_About this exercise_
Copy every line of the entries that has the string "source" in it.

_Study material_
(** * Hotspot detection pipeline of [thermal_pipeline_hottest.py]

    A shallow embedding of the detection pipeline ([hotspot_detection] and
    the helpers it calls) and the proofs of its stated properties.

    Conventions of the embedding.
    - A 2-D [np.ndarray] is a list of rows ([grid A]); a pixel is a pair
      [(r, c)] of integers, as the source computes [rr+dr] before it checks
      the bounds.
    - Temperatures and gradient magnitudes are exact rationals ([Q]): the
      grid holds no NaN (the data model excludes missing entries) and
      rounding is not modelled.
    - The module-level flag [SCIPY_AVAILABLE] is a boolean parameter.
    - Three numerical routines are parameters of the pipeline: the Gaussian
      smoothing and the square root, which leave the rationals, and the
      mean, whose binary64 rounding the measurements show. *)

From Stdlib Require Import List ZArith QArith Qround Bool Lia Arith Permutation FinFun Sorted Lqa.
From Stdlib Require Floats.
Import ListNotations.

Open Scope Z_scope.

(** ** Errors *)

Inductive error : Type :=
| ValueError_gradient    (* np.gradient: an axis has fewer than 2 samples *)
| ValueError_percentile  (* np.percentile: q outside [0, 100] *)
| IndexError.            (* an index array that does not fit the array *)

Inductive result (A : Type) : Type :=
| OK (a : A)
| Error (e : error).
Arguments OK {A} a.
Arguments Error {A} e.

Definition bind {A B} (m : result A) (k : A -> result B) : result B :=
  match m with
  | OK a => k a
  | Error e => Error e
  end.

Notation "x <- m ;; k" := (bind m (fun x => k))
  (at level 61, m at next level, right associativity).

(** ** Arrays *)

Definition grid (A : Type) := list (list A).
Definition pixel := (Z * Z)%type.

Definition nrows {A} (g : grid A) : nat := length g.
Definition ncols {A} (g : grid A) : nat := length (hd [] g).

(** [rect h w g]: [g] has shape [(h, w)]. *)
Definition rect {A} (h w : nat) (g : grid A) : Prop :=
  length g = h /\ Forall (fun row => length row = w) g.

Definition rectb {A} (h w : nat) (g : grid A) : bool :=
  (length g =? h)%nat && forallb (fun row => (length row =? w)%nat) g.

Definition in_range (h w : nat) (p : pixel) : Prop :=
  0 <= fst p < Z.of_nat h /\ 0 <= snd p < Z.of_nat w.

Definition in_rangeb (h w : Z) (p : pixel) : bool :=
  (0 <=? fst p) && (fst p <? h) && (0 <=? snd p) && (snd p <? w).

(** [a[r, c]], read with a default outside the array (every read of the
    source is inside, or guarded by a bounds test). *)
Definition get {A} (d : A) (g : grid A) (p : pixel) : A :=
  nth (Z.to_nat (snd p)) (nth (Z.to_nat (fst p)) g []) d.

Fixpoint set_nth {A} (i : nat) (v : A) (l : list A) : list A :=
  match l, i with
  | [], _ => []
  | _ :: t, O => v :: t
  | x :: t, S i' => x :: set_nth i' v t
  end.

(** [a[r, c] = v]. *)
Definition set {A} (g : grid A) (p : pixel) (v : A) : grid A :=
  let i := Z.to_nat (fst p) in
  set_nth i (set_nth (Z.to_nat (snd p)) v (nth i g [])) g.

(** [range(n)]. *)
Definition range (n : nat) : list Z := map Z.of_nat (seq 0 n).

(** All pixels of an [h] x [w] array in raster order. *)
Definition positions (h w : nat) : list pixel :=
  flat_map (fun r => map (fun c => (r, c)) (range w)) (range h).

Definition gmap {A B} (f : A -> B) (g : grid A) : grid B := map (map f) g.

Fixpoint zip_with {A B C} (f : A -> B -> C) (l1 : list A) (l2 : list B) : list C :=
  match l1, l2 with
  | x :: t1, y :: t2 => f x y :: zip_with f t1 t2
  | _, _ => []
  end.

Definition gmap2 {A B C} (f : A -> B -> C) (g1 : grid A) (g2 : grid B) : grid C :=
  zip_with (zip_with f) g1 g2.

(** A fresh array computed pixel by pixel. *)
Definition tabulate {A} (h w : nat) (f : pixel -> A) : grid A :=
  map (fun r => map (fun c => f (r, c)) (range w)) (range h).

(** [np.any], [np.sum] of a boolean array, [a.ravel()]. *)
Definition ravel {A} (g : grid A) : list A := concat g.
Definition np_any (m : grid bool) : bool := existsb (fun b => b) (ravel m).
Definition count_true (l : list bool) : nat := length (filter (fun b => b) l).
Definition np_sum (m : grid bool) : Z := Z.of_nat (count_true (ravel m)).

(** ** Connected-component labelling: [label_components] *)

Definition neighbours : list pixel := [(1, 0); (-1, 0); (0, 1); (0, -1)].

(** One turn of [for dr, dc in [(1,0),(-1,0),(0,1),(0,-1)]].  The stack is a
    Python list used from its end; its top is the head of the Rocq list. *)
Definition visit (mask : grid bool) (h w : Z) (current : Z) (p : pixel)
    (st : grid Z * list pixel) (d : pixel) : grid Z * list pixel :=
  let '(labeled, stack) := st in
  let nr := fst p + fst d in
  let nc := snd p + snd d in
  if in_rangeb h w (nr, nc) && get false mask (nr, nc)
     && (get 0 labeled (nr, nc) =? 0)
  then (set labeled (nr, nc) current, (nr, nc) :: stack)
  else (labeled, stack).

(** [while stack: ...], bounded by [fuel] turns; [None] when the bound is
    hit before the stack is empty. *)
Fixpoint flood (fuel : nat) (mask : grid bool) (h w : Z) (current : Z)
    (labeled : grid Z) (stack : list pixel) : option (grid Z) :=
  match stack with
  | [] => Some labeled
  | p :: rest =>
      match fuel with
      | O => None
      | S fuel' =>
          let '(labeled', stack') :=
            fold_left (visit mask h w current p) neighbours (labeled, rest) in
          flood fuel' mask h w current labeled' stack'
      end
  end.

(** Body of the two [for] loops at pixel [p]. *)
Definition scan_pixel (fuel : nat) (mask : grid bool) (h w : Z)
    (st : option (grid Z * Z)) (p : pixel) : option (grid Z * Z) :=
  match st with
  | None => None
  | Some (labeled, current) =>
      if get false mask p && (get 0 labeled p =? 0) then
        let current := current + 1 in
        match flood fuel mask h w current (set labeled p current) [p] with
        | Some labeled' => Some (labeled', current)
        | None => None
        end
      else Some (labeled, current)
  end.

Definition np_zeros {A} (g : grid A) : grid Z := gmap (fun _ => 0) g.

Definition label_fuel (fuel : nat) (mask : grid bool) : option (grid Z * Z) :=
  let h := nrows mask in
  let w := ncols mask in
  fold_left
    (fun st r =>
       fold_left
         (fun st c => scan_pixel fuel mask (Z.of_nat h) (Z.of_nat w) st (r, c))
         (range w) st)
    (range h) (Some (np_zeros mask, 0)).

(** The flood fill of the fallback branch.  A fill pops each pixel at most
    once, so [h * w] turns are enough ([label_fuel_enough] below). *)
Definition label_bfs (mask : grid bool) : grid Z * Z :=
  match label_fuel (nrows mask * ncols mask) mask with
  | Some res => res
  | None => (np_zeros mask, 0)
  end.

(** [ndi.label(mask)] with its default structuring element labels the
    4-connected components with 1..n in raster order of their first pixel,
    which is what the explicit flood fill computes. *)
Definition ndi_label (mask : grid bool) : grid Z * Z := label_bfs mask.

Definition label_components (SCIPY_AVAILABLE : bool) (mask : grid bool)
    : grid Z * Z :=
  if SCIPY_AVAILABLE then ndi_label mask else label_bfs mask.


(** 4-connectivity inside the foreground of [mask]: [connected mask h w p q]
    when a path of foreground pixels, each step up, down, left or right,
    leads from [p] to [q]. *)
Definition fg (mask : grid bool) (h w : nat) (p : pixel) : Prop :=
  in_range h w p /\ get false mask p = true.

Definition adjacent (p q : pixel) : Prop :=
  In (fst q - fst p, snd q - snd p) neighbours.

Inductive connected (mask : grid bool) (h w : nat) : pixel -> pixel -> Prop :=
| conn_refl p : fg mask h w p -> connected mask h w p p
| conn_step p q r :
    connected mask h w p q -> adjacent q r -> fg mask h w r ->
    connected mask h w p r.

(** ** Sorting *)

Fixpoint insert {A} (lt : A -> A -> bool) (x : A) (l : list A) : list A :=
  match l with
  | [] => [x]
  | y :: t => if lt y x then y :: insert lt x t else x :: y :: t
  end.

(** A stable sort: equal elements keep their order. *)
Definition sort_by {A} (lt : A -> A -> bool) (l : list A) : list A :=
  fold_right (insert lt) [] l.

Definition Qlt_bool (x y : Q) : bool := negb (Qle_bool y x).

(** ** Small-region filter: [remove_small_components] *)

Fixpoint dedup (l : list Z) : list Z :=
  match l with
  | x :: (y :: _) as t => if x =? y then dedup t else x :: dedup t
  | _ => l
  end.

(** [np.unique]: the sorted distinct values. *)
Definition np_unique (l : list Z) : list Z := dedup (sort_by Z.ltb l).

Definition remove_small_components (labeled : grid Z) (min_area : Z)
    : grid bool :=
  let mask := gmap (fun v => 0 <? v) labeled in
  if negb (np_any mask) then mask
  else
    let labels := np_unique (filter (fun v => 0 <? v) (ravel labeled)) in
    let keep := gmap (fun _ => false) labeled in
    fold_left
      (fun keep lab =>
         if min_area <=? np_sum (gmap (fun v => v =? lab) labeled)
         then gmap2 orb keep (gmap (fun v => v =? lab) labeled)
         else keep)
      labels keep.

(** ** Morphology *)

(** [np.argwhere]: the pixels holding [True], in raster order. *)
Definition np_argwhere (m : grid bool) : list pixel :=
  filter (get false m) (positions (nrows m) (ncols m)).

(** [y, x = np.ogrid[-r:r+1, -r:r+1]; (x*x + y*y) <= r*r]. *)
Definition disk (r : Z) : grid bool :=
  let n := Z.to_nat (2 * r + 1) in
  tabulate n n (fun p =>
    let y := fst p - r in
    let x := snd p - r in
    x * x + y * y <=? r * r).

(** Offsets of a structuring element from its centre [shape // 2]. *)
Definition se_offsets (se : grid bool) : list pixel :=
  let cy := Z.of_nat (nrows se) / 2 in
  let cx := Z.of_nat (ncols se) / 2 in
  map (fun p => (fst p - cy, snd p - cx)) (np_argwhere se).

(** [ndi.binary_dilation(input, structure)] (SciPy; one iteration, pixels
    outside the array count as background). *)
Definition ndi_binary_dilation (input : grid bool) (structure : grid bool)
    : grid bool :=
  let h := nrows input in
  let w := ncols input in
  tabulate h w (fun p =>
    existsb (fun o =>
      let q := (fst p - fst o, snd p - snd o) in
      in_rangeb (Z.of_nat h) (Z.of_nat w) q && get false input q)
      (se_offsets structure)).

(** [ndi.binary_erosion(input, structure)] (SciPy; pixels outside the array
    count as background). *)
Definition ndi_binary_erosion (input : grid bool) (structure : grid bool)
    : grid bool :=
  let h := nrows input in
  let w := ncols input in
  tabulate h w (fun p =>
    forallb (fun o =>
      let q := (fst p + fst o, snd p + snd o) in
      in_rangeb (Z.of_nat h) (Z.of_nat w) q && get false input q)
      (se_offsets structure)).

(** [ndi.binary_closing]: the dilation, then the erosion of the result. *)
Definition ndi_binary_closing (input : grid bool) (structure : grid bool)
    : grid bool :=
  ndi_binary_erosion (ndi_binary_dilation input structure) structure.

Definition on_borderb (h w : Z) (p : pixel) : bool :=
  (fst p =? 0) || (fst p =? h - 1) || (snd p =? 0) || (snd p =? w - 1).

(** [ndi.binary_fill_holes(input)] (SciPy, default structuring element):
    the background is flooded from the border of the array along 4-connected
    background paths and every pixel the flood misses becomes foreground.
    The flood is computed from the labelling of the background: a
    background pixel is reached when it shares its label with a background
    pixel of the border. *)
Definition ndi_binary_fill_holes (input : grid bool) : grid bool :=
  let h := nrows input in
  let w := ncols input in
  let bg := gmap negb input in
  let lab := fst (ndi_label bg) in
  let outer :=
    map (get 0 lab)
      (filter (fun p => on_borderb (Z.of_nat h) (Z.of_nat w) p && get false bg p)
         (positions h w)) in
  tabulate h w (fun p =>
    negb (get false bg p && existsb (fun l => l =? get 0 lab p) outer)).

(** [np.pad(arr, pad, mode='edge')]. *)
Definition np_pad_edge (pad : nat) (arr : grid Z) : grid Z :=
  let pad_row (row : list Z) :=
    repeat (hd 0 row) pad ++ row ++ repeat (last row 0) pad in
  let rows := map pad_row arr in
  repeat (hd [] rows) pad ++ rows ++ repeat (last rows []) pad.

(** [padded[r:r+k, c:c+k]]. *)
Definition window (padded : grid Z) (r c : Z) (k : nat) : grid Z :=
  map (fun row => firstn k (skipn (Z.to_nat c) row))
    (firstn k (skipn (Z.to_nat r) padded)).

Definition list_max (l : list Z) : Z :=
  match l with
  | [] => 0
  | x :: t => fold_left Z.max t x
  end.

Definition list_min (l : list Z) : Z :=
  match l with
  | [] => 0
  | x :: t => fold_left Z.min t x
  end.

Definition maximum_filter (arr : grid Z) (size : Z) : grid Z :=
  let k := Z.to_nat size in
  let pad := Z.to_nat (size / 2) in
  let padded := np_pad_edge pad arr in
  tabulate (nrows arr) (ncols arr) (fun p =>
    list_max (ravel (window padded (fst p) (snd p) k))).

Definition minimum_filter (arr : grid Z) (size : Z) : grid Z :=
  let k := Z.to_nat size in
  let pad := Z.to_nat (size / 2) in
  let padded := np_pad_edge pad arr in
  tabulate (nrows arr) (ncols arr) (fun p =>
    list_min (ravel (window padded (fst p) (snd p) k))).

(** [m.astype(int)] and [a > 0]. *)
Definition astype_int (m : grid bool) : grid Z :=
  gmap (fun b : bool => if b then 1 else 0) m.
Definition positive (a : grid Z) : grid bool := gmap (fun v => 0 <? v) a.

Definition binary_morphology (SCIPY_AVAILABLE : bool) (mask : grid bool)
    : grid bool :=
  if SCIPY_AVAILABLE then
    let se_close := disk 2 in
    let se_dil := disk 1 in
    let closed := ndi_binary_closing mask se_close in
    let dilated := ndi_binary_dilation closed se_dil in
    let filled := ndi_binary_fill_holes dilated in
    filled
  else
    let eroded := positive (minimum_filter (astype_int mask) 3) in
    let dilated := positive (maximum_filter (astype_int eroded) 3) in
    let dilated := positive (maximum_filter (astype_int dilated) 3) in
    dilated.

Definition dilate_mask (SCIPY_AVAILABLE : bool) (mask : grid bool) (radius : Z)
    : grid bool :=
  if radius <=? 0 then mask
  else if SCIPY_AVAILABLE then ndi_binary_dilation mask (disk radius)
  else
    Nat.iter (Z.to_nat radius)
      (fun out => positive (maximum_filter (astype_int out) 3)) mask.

---

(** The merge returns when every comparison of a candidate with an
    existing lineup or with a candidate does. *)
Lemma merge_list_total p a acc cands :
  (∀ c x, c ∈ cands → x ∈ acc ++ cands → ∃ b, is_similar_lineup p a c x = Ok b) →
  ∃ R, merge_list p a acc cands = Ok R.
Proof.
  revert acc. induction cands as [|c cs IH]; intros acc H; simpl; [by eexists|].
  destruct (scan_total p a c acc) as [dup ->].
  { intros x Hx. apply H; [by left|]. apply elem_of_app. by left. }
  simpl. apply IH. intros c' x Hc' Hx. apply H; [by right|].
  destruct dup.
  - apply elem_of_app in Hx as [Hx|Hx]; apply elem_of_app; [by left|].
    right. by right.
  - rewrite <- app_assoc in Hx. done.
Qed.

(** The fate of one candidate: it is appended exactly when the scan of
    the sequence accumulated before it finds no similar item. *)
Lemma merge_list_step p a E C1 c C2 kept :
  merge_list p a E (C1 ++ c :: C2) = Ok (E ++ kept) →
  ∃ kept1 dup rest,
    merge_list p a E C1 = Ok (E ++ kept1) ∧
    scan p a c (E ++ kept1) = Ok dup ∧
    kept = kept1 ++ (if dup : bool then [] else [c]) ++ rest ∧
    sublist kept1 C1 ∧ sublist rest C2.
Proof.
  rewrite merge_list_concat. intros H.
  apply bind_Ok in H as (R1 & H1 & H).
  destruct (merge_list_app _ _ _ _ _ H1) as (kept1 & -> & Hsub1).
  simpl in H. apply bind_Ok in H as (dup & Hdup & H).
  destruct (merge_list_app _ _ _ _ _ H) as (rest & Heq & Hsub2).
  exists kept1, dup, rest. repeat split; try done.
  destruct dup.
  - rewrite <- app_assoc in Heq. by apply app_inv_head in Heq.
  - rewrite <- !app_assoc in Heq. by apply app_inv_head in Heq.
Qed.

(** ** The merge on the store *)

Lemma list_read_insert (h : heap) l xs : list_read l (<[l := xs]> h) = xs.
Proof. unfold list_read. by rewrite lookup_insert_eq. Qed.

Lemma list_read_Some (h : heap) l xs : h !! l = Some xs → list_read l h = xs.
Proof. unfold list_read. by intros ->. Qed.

--

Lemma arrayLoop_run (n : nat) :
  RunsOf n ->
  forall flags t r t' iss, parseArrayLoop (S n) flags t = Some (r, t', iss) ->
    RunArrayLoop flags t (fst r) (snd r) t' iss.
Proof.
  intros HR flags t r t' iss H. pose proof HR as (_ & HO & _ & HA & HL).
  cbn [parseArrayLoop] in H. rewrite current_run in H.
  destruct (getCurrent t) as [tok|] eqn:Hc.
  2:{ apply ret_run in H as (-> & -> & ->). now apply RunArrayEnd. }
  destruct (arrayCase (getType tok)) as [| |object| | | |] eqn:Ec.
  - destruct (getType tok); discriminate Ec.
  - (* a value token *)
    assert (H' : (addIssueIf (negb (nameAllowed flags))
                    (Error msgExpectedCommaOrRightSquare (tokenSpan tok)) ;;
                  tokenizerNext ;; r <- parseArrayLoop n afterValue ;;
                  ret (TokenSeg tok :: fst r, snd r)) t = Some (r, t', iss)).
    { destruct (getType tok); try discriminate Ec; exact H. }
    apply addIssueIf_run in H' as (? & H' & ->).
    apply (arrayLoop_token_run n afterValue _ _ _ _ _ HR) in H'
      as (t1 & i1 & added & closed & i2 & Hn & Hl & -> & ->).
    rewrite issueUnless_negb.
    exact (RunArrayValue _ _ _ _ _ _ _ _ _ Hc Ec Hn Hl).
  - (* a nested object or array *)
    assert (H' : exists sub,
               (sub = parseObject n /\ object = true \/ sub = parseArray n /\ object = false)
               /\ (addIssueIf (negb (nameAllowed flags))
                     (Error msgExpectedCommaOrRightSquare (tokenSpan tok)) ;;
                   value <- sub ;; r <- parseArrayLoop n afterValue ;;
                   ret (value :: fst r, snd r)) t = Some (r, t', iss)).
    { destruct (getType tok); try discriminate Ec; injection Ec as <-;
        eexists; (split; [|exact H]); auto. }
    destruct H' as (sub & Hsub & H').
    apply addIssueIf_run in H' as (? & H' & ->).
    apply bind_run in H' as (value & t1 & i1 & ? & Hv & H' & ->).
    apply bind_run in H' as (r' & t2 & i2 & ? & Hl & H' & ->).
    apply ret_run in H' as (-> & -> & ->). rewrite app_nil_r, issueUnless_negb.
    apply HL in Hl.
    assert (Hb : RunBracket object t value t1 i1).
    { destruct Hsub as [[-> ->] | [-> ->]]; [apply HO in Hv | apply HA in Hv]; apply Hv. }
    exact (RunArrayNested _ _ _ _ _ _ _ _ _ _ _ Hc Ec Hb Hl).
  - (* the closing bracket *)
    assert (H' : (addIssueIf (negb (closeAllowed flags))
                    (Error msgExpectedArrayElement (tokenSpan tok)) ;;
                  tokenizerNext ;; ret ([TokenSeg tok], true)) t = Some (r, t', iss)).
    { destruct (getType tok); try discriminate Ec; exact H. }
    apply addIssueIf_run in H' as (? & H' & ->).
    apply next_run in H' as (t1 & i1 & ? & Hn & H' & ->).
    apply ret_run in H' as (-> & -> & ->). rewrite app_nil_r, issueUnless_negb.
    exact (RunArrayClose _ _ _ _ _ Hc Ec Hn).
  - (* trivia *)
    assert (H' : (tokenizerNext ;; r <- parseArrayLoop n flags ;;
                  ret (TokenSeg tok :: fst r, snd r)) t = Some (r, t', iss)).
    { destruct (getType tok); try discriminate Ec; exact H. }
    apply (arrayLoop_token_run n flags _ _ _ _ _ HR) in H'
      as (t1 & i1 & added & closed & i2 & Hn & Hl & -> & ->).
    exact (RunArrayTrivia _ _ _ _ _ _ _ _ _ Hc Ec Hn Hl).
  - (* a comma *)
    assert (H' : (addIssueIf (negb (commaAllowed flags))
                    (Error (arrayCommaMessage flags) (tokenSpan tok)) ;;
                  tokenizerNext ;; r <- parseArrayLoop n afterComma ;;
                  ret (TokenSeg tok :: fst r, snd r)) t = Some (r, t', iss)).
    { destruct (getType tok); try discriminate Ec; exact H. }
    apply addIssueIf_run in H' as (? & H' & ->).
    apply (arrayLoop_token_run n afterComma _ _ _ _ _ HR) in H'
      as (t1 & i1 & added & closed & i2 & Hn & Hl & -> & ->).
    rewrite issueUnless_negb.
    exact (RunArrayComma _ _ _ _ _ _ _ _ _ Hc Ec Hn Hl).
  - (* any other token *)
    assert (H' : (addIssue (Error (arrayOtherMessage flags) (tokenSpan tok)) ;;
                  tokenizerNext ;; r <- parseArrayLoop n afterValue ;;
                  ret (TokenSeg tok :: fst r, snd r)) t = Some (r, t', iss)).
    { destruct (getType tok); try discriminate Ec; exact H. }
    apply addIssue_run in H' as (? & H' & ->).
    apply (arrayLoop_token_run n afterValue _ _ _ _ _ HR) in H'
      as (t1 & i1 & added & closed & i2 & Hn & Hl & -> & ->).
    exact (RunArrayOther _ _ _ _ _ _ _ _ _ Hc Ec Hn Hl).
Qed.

_Task result_
      [(r, c)] of integers, as the source computes [rr+dr] before it checks
    source is inside, or guarded by a bounds test). *)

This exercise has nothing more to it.